When was the last time that the Supreme Court exercised original jurisdiction and didn’t appoint a master to serve as a trial judge?

<<[The 11th Amendment] would appear to take the wind out of cases brought by foreign ambassadors.>>

Nope. The Amendment only applies where the defendant is one of the 50 states, so Kofi Annan can sue his next-door neighbor all he wants.

As to the Supreme Court sitting as a trial court, I’d certainly never heard of it before (although I know they have exclusive jurisdiction in certain matters which might require a trial). I’d be shocked if the Court empaneled a jury any time in the 20th century. As to practices in the 1700’s, they were very irregular. The Court was kind of a joke before John Marshall became Chief Justice in the early 1800’s and bellowed (via Marbury) that he wouldn’t be taking any shit from anyone, even President Jefferson.

–Cliffy, Esq.

Article III, Sec 2 bestows original jurisdiction in SCOTUS, * inter alia * between a suit in law or equity between citizens of different states.

The 11th amendment:

A reading of this amendment does not seem to abrogate the original jurisdiction of SCOTUS between citizens of different states. Yet, by some convoluted reasoning, IIRC, it does. So, a citizen of one state cannot sue a citizen of another state using SCOTUS as a trial court.

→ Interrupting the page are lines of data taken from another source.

(** * dw-delegate: a shallow embedding of [Delegate.h]

    The header defines C#-like delegates: a vector of subscribed callables
    ([subscribers]) and, for the capturing delegates, a second vector
    ([parameters]) of argument packs saved at subscription, each tagged
    with the position of the callable it replays.

    Vectors are lists; [size_t] (64 bits) and [int] (32 bits) values are
    integers of [Z] with the conversions between them written out; an
    operation whose C++ behaviour is undefined (an access or an iterator
    out of range, [pop_back] on an empty vector, signed overflow) yields
    [None]. *)

From stdpp Require Import base tactics option list numbers gmap.
From Stdlib Require Import ZArith Lia.

Local Open Scope Z_scope.

(** ** Machine integers and [std::vector] *)

Module Cxx.

Definition SIZE_MAX : Z := 2 ^ 64 - 1.
Definition INT_MAX : Z := 2 ^ 31 - 1.
Definition INT_MIN : Z := - 2 ^ 31.

(** Conversion to the 64-bit unsigned [size_t]. *)
Definition to_size_t (z : Z) : Z := z mod 2 ^ 64.

(** Conversion to the 32-bit two's complement [int]: modular, as C++20
    requires and compilers did before. *)
Definition to_int (z : Z) : Z := (z + 2 ^ 31) mod 2 ^ 32 - 2 ^ 31.

Definition in_int (z : Z) : Prop := INT_MIN <= z <= INT_MAX.

(** [v.size()] *)
Definition size {T} (v : list T) : Z := Z.of_nat (length v).

(** [v[i]] for an index already converted to [size_type]. *)
Definition at_ {T} (v : list T) (i : Z) : option T :=
  if bool_decide (0 <= i < size v) then v !! Z.to_nat i else None.

(** [v.push_back(x)] *)
Definition push_back {T} (v : list T) (x : T) : list T := v ++ [x].

(** [v.pop_back()], undefined on an empty vector. *)
Definition pop_back {T} (v : list T) : option (list T) :=
  match v with
  | [] => None
  | _ => Some (take (length v - 1)%nat v)
  end.

(** [v.erase(v.begin() + i)]: the iterator must be dereferenceable. *)
Definition erase {T} (v : list T) (i : Z) : option (list T) :=
  if bool_decide (0 <= i < size v) then Some (delete (Z.to_nat i) v) else None.

(** [v.erase(v.begin(), v.begin() + n)]: a valid range of [v]. *)
Definition erase_prefix {T} (v : list T) (n : Z) : option (list T) :=
  if bool_decide (0 <= n <= size v) then Some (drop (Z.to_nat n) v) else None.

(** [for (size_t i = 0; i < n; ++i) body] for a body that does not read
    [i]; [n] is the bound after its conversion to [size_t]. *)
Definition for_loop {S} (n : Z) (body : S -> option S) (s : S) : option S :=
  Z.iter n (fun o => o ≫= body) (Some s).
Arguments for_loop : simpl never.

End Cxx.

Import Cxx.

(** [FunctionParams<T...>]: a saved argument pack and the index of the
    subscriber it belongs to. *)
Module FunctionParams.
Record t (T : Type) : Type := make { index : Z; parameters : T }.
Arguments make {T} _ _.
Arguments index {T} _.
Arguments parameters {T} _.
End FunctionParams.

Abbreviation FunctionParams := FunctionParams.t.

(** [MemberFunctionParams<T...>] of the member delegates. *)
Module MemberFunctionParams.
Record t (O T : Type) : Type := make { index : Z; object : O; parameters : T }.
Arguments make {O T} _ _ _.
Arguments index {O T} _.
Arguments object {O T} _.
Arguments parameters {O T} _.
End MemberFunctionParams.

Abbreviation MemberFunctionParams := MemberFunctionParams.t.

(** The return type of an aggregating delegate: [ReturnType()] and [+=]. *)
Class Additive (R : Type) : Type := { value_init : R; plus_assign : R -> R -> R }.

#[export] Instance Additive_Z : Additive Z := {| value_init := 0; plus_assign := Z.add |}.

(** ** [DelegateBase<ReturnType, Params...>] *)

Record DelegateBase (F A : Type) : Type := mkDelegateBase {
  subscribers : list F;
  parameters : list (FunctionParams A)
}.
Arguments mkDelegateBase {F A} _ _.
Arguments subscribers {F A} _.
Arguments parameters {F A} _.

Section DelegateBase.
Context {F A : Type}.
Implicit Types (d : DelegateBase F A) (function : F) (params tuple : A).

Definition empty_delegate : DelegateBase F A := mkDelegateBase [] [].

(** [AttachParameters(tuple, index_sequence)] *)
Definition AttachParameters tuple d : DelegateBase F A :=
  mkDelegateBase (subscribers d)
    (push_back (parameters d)
       (FunctionParams.make (to_size_t (size (subscribers d) - 1)) tuple)).

(** [this->subscribers.push_back(function)] *)
Definition push_subscriber function d : DelegateBase F A :=
  mkDelegateBase (push_back (subscribers d) function) (parameters d).

(** [Subscribe(const FunctionType &function, Params... params)] *)
Definition Subscribe function params d : DelegateBase F A :=
  AttachParameters params (push_subscriber function d).

(** [Subscribe(const std::initializer_list<FunctionType> &functions, Params... params)] *)
Definition Subscribe_functions (functions : list F) params d : DelegateBase F A :=
  foldl (fun d' f => AttachParameters params (push_subscriber f d')) d functions.

(** [Subscribe(const FunctionType &function, std::vector<std::tuple<Params...>> params)] *)
Definition Subscribe_packs function (params : list A) d : DelegateBase F A :=
  foldl (fun d' p => AttachParameters p (push_subscriber function d')) d params.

Houlihan, why yes I’ve been known to do so. However I don’t live with my mom in New Orleans. I live with two third years in Lexington.

BTW, for that matter a citizen can’t sue his own state using the Supreme Court (SCotUS for us nerds) as a trial court (no offense barbitu8).

You may wish to read Article III, section 2 again, barbitu8. The first paragraph says the judicial power of the United States extends to cases between citizens of different states. However, it is the second paragraph of section 2 that delineates the Supreme Court’s jurisdiction:

(emphasis added)

The 11th Amendment controversy you appear to be remembering is that it has been interpreted as prohibiting federal jurisdiction over suits by citizens against their own states, even though the language strictly bars only suits by citizens of one state against another state.

barbitu8, the Supreme Court has never had original jurisdiction in diversity cases (suits between citizens of different states). Diversity jurisidiction is included in “the judicial power of the United States” but can only vested in the lower federal courts at first instance. The Supreme Court in turn can be given appellate jurisdiction in diversity matters.

With respect to the Eleventh Amendment, we chattered about it last fall in this thread.

You Confederate Dunce, you.

Ummm, what can I say? Guilty as charged.

And by the way, JS, how did you get ahold of my grades?

Yep. Hans v. Louisiana in 1890.

Also yep. Marbury v. Madison.

I missed a Federal Jurisdiction thread!! Damnitt!!